Using the material below, print the line that contains "Definition getClassfier (t", the line that contains "Definition getClassIdHumanReadableFunc (t", and every line in between, exactly and nothing else.

BEGIN

(* ===== verification/Classify.v ===== *)
(** * Metrics and classes

    What a record is counted under and what is counted: the metrics and the options of
    [src/agent/analysis/common/types.go], the kinds of classes of
    [src/agent/analysis/common/classfier.go], the classifiers of
    [src/agent/analysis/classfier.go], and the names of connections of
    [src/common/type.go].

    - A class id is a Go string: a list of bytes.
    - [MessageKinds] is what the type assertions of the classifiers see of a message:
      [None] when it is not of the type.
    - [int32(x)] of a [float64] out of the range of [int32] is left to the implementation
      by the language: [int32_overflow].
    - A call of a missing entry of a map of functions panics. *)

From stdpp Require Import gmap list strings.
From Stdlib Require Import ZArith Lia Floats.SpecFloat.
From S2P Require Import Prelude.
From S2P Require Import Types.
From S2P Require Import GoBase.
From S2P Require Import StreamBuffer.
From S2P Require Import Protocol.
From S2P Require Import AgentConn.
From S2P Require Import ConnManager.
From S2P Require Import Stat.
From S2P Require Import Records.
From S2P Require Import Redis.
Local Open Scope Z_scope.
Local Open Scope model_scope.

(** ** Kinds of classes and metrics *)

Module Classfier.
Inductive t : Set :=
| Default | None | Conn | RemotePort | LocalPort | RemoteIp | Protocol | HttpPath | RedisCommand | ProtocolAdaptive.
#[global] Instance eq_dec : EqDecision t.
Proof. solve_decision. Defined.
End Classfier.
Abbreviation ClassfierType := Classfier.t.

Module Metric.
Inductive t : Set :=
| Start | ResponseSize | RequestSize | TotalDuration | BlackBoxDuration | ReadFromSocketBufferDuration | NoneType.
#[global] Instance eq_dec : EqDecision t.
Proof. solve_decision. Defined.
Definition val (m : t) : nat :=
  match m with
  | Start => 0 | ResponseSize => 1 | RequestSize => 2 | TotalDuration => 3 | BlackBoxDuration => 4
  | ReadFromSocketBufferDuration => 5 | NoneType => 6
  end.
Definition of_val (n : nat) : option t :=
  match n with
  | 0 => Some Start | 1 => Some ResponseSize | 2 => Some RequestSize | 3 => Some TotalDuration
  | 4 => Some BlackBoxDuration | 5 => Some ReadFromSocketBufferDuration | 6 => Some NoneType | _ => None
  end%nat.
#[global] Instance countable : Countable t.
Proof. apply (inj_countable val of_val). by intros []. Defined.
End Metric.
Abbreviation MetricType := Metric.t.

Definition IsTotalMeaningful (m : MetricType) : bool :=
  match m with Metric.ResponseSize | Metric.RequestSize => true | _ => false end.

(** ** Options *)

Abbreviation MetricTypeSet := (gmap MetricType bool).
Definition NewMetricTypeSet (metricTypes : list MetricType) : MetricTypeSet :=
  foldl (fun result t => <[t := true]> result) ∅ metricTypes.

(** The fields the analysis reads. *)
Record AnalysisOptions := mk_AnalysisOptions {
  EnabledMetricTypeSet : MetricTypeSet;
  SampleLimit : Z;
  opt_ClassfierType : ClassfierType;
  SubClassfierType : ClassfierType;
  ProtocolSpecificClassfiers : gmap Z ClassfierType;
  CleanWhenHarvest : bool;
  TimeLimit : Z;
  SlowMode : bool;
  BigRespMode : bool;
  BigReqMode : bool;
}.
#[export] Instance eta_AnalysisOptions : Eta AnalysisOptions := fun a =>
  mk_AnalysisOptions (EnabledMetricTypeSet a) (SampleLimit a) (opt_ClassfierType a) (SubClassfierType a)
    (ProtocolSpecificClassfiers a) (CleanWhenHarvest a) (TimeLimit a) (SlowMode a) (BigRespMode a) (BigReqMode a).

Definition EnableBatchModel (a : AnalysisOptions) : bool := TimeLimit a >? 0.

Definition default_class (c : ClassfierType) (a : AnalysisOptions) : AnalysisOptions :=
  if decide (opt_ClassfierType a = Classfier.Default) then a <| opt_ClassfierType := c |> else a.

Definition Init (a : AnalysisOptions) : AnalysisOptions :=
  let a := if SampleLimit a <=? 0 then a <| SampleLimit := 10 |> else a in
  let a := a <| CleanWhenHarvest := EnableBatchModel a |> in
  if SlowMode a then
    default_class Classfier.RemoteIp (a <| EnabledMetricTypeSet := {[Metric.TotalDuration := true]} |>)
  else if BigReqMode a || BigRespMode a then
    default_class Classfier.RemoteIp
      (if BigRespMode a then a <| EnabledMetricTypeSet := {[Metric.ResponseSize := true]} |>
       else a <| EnabledMetricTypeSet := {[Metric.RequestSize := true]} |>)
  else default_class Classfier.Conn a.

(** ** Names of addresses and connections *)

Definition hex_digit (n : Z) : Z := if n <? 10 then 48 + n else 87 + n.

(** [appendHex]: a number of 16 bits without leading zeros. *)
Definition append_hex (x : Z) : list Z :=
  (if x >=? 4096 then [hex_digit (x / 4096)] else []) ++
  (if x >=? 256 then [hex_digit (x / 256 mod 16)] else []) ++
  (if x >=? 16 then [hex_digit (x / 16 mod 16)] else []) ++ [hex_digit (x mod 16)].

(** The groups of 16 bits of an address. *)
Fixpoint groups (ip : list Z) : list Z :=
  match ip with a :: b :: ip => 256 * a + b :: groups ip | _ => [] end.

Fixpoint zeros (gs : list Z) : nat := match gs with 0 :: gs => S (zeros gs) | _ => O end.

(** The first of the longest runs of at least two zero groups: its start and its end,
    255 when there is none.  [i] is the number of the first group of [gs]. *)
Fixpoint zero_run (gs : list Z) (i : nat) (best : nat * nat) : nat * nat :=
  match gs with
  | [] => best
  | _ :: gs' =>
    let l := zeros gs in
    zero_run gs' (S i) (if (2 <=? l)%nat && (best.2 - best.1 <? l)%nat then (i, i + l)%nat else best)
  end.

Fixpoint join_groups (gs : list Z) (i : nat) (run : nat * nat) : list Z :=
  match gs with
  | [] => []
  | g :: gs =>
    (if (i =? run.1)%nat then [58; 58]
     else if (run.1 <? i)%nat && (i <? run.2)%nat then []
     else (if (0 <? i)%nat && negb (i =? run.2)%nat then [58] else []) ++ append_hex g)
      ++ join_groups gs (S i) run
  end.

Definition dotted (ip : list Z) : list Z :=
  match ip with
  | [a; b; c; d] => decimal a ++ [46] ++ decimal b ++ [46] ++ decimal c ++ [46] ++ decimal d
  | _ => []
  end.

(** [net.IP.String] *)
Definition IP_String (ip : list Z) : list Z :=
  if decide (ip = []) then bytes "<nil>"
  else if decide (length ip = 4%nat) then dotted ip
  else if decide (length ip = 16%nat) then
    if decide (take 12 ip = replicate 10 0 ++ [255; 255]) then dotted (drop 12 ip)
    else join_groups (groups ip) 0 (zero_run (groups ip) 0 (255, 255)%nat)
  else bytes "?" ++ concat ((fun b => [hex_digit (b / 16); hex_digit (b mod 16)]) <$> ip).

(** [IntToBytes] of a [uint16], little endian. *)
Definition IntToBytes (n : Z) : list Z := [n mod 256; n / 256].

Definition Identity (c : ConnDesc) : list Z :=
  let result := cd_LocalAddr c ++ IntToBytes (cd_LocalPort c) in
  result ++ cd_RemoteAddr c ++ IntToBytes (cd_RemotePort c).

Definition SimpleString (c : ConnDesc) : list Z :=
  let direct := bytes (if decide (cd_Side c = ClientSide) then "=>" else "<=") in
  IP_String (cd_LocalAddr c) ++ [58] ++ decimal (cd_LocalPort c) ++ [32] ++ direct ++ [32] ++
  IP_String (cd_RemoteAddr c) ++ [58] ++ decimal (cd_RemotePort c).

Definition ProtocolNamesMap : gmap Z (list Z) := list_to_map [
  (traffic_protocol_val kProtocolHTTP, bytes "HTTP"); (traffic_protocol_val kProtocolRedis, bytes "Redis");
  (traffic_protocol_val kProtocolMySQL, bytes "MySQL"); (traffic_protocol_val kProtocolMongo, bytes "Mongo");
  (traffic_protocol_val kProtocolRocketMQ, bytes "RocketMQ"); (traffic_protocol_val kProtocolKafka, bytes "Kafka")].

(** ** Classifiers *)

Class MessageKinds (M : Type) := {
  as_StatusfulMessage : M -> option ResponseStatus;
  as_ParsedHttpRequest : M -> option (list Z);
  as_RedisMessage : M -> option (list Z);
}.

Section Classes.
Context {M : Type} `{ParsedMessage M} `{!MessageKinds M}.
Abbreviation record := (AnnotatedRecord (M := M)).

Definition http_path (ar : record) : list Z :=
  match as_ParsedHttpRequest (Req (ar_Record ar)) with None => bytes "_not_a_http_req_" | Some path => path end.
Definition redis_command (ar : record) : list Z :=
  match as_RedisMessage (Req (ar_Record ar)) with None => bytes "_not_a_redis_req_" | Some command => command end.

(** The classifiers, none of which returns an error. *)
Definition classfierMap (t : ClassfierType) : option (record -> list Z) :=
  match t with
  | Classfier.Default => None
  | Classfier.None => Some (fun _ => bytes "none")
  | Classfier.Conn => Some (fun ar => Identity (ar_ConnDesc ar))
  | Classfier.RemotePort => Some (fun ar => decimal (cd_RemotePort (ar_ConnDesc ar)))
  | Classfier.LocalPort => Some (fun ar => decimal (cd_LocalPort (ar_ConnDesc ar)))
  | Classfier.RemoteIp => Some (fun ar => IP_String (cd_RemoteAddr (ar_ConnDesc ar)))
  | Classfier.Protocol => Some (fun ar => decimal (cd_Protocol (ar_ConnDesc ar)))
  | Classfier.HttpPath => Some http_path
  | Classfier.RedisCommand | Classfier.ProtocolAdaptive => Some redis_command
  end.

Definition classIdHumanReadableMap (t : ClassfierType) : option (record -> list Z) :=
  match t with
  | Classfier.RemoteIp => Some (fun ar => IP_String (cd_RemoteAddr (ar_ConnDesc ar)))
  | Classfier.RemotePort => Some (fun ar => decimal (cd_RemotePort (ar_ConnDesc ar)))
  | Classfier.LocalPort => Some (fun ar => decimal (cd_LocalPort (ar_ConnDesc ar)))
  | Classfier.Conn => Some (fun ar => SimpleString (ar_ConnDesc ar))
  | Classfier.HttpPath => Some http_path
  | Classfier.RedisCommand => Some redis_command
  | Classfier.Protocol => Some (fun ar => default [] (ProtocolNamesMap !! cd_Protocol (ar_ConnDesc ar)))
  | _ => None
  end.

(** A call of an entry of a map of functions. *)
Definition call (f : option (record -> list Z)) (ar : record) : go (list Z) :=
  match f with Some f => Ret (f ar) | None => Panic end.

Definition GetClassfierType (t : ClassfierType) (options : AnalysisOptions) (r : record) : ClassfierType :=
  if decide (t = Classfier.ProtocolAdaptive) then
    default Classfier.RemoteIp (ProtocolSpecificClassfiers options !! cd_Protocol (ar_ConnDesc r))
  else t.

(** [None] is a nil function. *)
Definition getClassfier (t : ClassfierType) (options : AnalysisOptions) : option (record -> go (list Z)) :=
  if decide (t = Classfier.ProtocolAdaptive) then
    Some (fun ar =>
      match ProtocolSpecificClassfiers options !! cd_Protocol (ar_ConnDesc ar) with
      | None => call (classfierMap Classfier.RemoteIp) ar
      | Some c => call (classfierMap c) ar
      end)
  else (fun f ar => Ret (f ar)) <$> classfierMap t.

Definition getClassIdHumanReadableFunc (t : ClassfierType) (options : AnalysisOptions) : option (record -> go (list Z)) :=
  if decide (t = Classfier.ProtocolAdaptive) then
    Some (fun ar =>
      match ProtocolSpecificClassfiers options !! cd_Protocol (ar_ConnDesc ar) with
      | None => call (classIdHumanReadableMap Classfier.RemoteIp) ar
      | Some c => call (classIdHumanReadableMap c) ar
      end)
  else (fun f ar => Ret (f ar)) <$> classIdHumanReadableMap t.

(** ** Values of a metric *)

Variable int32_overflow : Z -> Z.

(** [int32(x)] of a duration. *)
Definition int32_of (x : Z) : Z :=
  if (-2147483648 <=? x) && (x <? 2147483648) then x else int32_overflow x.

Definition GetTotalDurationMills (a : record) : spec_float := NanoToMills (int32_of (TotalDuration a)).
Definition GetBlackBoxDurationMills (a : record) : spec_float := NanoToMills (int32_of (BlackBoxDuration a)).
Definition GetReadFromSocketBufferDurationMills (a : record) : spec_float :=
  NanoToMills (int32_of (ReadFromSocketBufferDuration a)).

(** [GetMetricExtractFunc[float64]] *)
Definition GetMetricExtractFunc (t : MetricType) : record -> spec_float :=
  match t with
  | Metric.ResponseSize => fun ar => float64 (RespSize ar)
  | Metric.RequestSize => fun ar => float64 (ReqSize ar)
  | Metric.TotalDuration => GetTotalDurationMills
  | Metric.BlackBoxDuration => GetBlackBoxDurationMills
  | Metric.ReadFromSocketBufferDuration => GetReadFromSocketBufferDurationMills
  | _ => GetTotalDurationMills
  end.

End Classes.

Example ip_examples :
  (IP_String [127; 0; 0; 1] = bytes "127.0.0.1") /\
  (IP_String [32; 1; 13; 184; 0; 0; 0; 0; 0; 0; 0; 0; 0; 0; 0; 1] = bytes "2001:db8::1") /\
  (IP_String (replicate 16 0) = bytes "::") /\
  (IP_String [0; 1; 0; 0; 0; 0; 0; 2; 0; 0; 0; 0; 0; 0; 171; 205] = bytes "1:0:0:2::abcd") /\
  (IP_String (replicate 10 0 ++ [255; 255; 10; 0; 0; 1]) = bytes "10.0.0.1") /\
  (IP_String [1; 2; 3; 4; 5; 6; 7; 8; 9; 10; 11; 12; 13; 14; 0; 0] = bytes "102:304:506:708:90a:b0c:d0e:0").
Proof. vm_compute. done. Qed.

END

**OUTPUT**
Definition getClassfier (t : ClassfierType) (options : AnalysisOptions) : option (record -> go (list Z)) :=
  if decide (t = Classfier.ProtocolAdaptive) then
    Some (fun ar =>
      match ProtocolSpecificClassfiers options !! cd_Protocol (ar_ConnDesc ar) with
      | None => call (classfierMap Classfier.RemoteIp) ar
      | Some c => call (classfierMap c) ar
      end)
  else (fun f ar => Ret (f ar)) <$> classfierMap t.

Definition getClassIdHumanReadableFunc (t : ClassfierType) (options : AnalysisOptions) : option (record -> go (list Z)) :=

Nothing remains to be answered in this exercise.